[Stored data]
..............................

Lemma on_stream_ok n kv s f (F : list cell → list cell) (G : list cell → nat → nat) :
  kv_ok n kv → s < n_stream (par kv) →
  (∀ c h, v_cells kv !! s = Some c → stream_ok n c h →
     okP (f c h) (λ r, stream_ok n r.1 r.2 ∧ view r.1 = F (view c) ∧ r.2 = G (view c) h)) →
  okP (on_stream kv s f) (λ kv', kv_ok n kv' ∧ stream_upd kv s F G kv').
Proof.
  intros Hk Hs Hf. destruct (stream_lookup _ _ _ Hk Hs) as (c & h & Hc & Hh & Hso & Hv & _).
  unfold on_stream. rewrite (vget_ok _ _ _ Hc), bind_Ok, (vget_ok _ _ _ Hh), bind_Ok.
  eapply okP_bind; [by apply Hf|]. intros [c' h']. cbn [fst snd]. intros (Hso' & Hvw & Hhd).
  rewrite (vset_ok (v_cells kv)), bind_Ok by (by rewrite (ko_cells _ _ Hk)).
  rewrite (vset_ok (v_heads kv)), bind_Ok by (by rewrite (ko_heads _ _ Hk)). cbn [okP].
  split; [by apply kv_ok_with_stream|]. split; [done|]. split.
  - unfold views, with_stream. cbn [v_cells]. rewrite list_fmap_insert.
    apply alter_insert_Some with (view c); [|done]. by rewrite list_lookup_fmap, Hc.
  - cbn [v_heads with_stream]. apply alter_insert_Some with h; [done|]. rewrite Hv. by rewrite Hhd.
Qed.

(** ... and every stream in turn. *)
Lemma on_streams_ok n kv f (F : list cell → list cell) (G : list cell → nat → nat) :
  kv_ok n kv →
  (∀ c h, stream_ok n c h →
     okP (f c h) (λ r, stream_ok n r.1 r.2 ∧ view r.1 = F (view c) ∧ r.2 = G (view c) h)) →
  okP (foldM (λ kv s, on_stream kv s f) kv (seq 0 (n_stream (par kv))))
    (λ kv', kv_ok n kv' ∧ streams_upd kv F G kv').
Proof.
  intros Hk Hf. set (vs := views kv). set (hs := v_heads kv).
  assert (Hlv : length vs = n_stream (par kv)) by (unfold vs, views; rewrite length_fmap; apply Hk).
  assert (Hlh : length hs = n_stream (par kv)) by apply Hk.
  eapply okP_mono; [apply (okP_for _ (λ i kv', kv_ok n kv' ∧ same_rest kv kv' ∧
    views kv' = (F <$> take i vs) ++ drop i vs ∧
    v_heads kv' = zip_with G (take i vs) (take i hs) ++ drop i hs))|].
  - split; [done|]. done.
  - intros i kv' Hi (Hk' & (E1 & E2 & E3) & Hv & Hh).
    destruct (lookup_lt_is_Some_2 vs i) as [v Ev]; [lia|].
    destruct (lookup_lt_is_Some_2 hs i) as [h Eh]; [lia|].
    eapply okP_mono; [apply (on_stream_ok n kv' i f F G); [done|by rewrite E1|intros; by apply Hf]|].
    intros kv2 (Hk2 & (F1 & F2 & F3) & Hv2 & Hh2). split; [done|]. split; [repeat split; congruence|].
    assert (Hvi : views kv' !! i = Some v).
    { rewrite Hv, lookup_app_r by (rewrite length_fmap, length_take; lia).
      rewrite length_fmap, length_take, lookup_drop, <- Ev. f_equal. lia. }
    assert (Hhi : v_heads kv' !! i = Some h).
    { rewrite Hh, lookup_app_r by (rewrite length_zip_with, !length_take; lia).
      rewrite length_zip_with, !length_take, lookup_drop, <- Eh. f_equal. lia. }
    split.
    + rewrite Hv2, <- (alter_insert_Some F _ _ v (F v)), Hv by done. by apply take_drop_insert.
    + rewrite Hh2, <- (alter_insert_Some _ _ _ h (G v h)), Hh by (rewrite ?Hvi; done).
      rewrite (take_S_r vs i v), (take_S_r hs i h) by done.
      rewrite zip_with_app by (rewrite !length_take; lia). rewrite (drop_S hs h i) by done. simpl.
      rewrite insert_app_r_alt by (rewrite length_zip_with, !length_take; lia).
      rewrite length_zip_with, !length_take. replace (i - _) with 0 by lia. simpl.
      by rewrite <- app_assoc.
  - intros kv' (Hk' & Hr & Hv & Hh). split; [done|]. split; [done|]. split.
    + by rewrite Hv, firstn_all2, drop_ge, app_nil_r by lia.
    + by rewrite Hh, !firstn_all2, drop_ge, app_nil_r by lia.
Qed.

..............................

**Problem statement:**
Exactly and only the lines from the line containing "- intros kv'" through the last line of the entries should be copied, both ends included.

**Result for this exercise:**
  - intros kv' (Hk' & Hr & Hv & Hh). split; [done|]. split; [done|]. split.
    + by rewrite Hv, firstn_all2, drop_ge, app_nil_r by lia.
    + by rewrite Hh, !firstn_all2, drop_ge, app_nil_r by lia.
Qed.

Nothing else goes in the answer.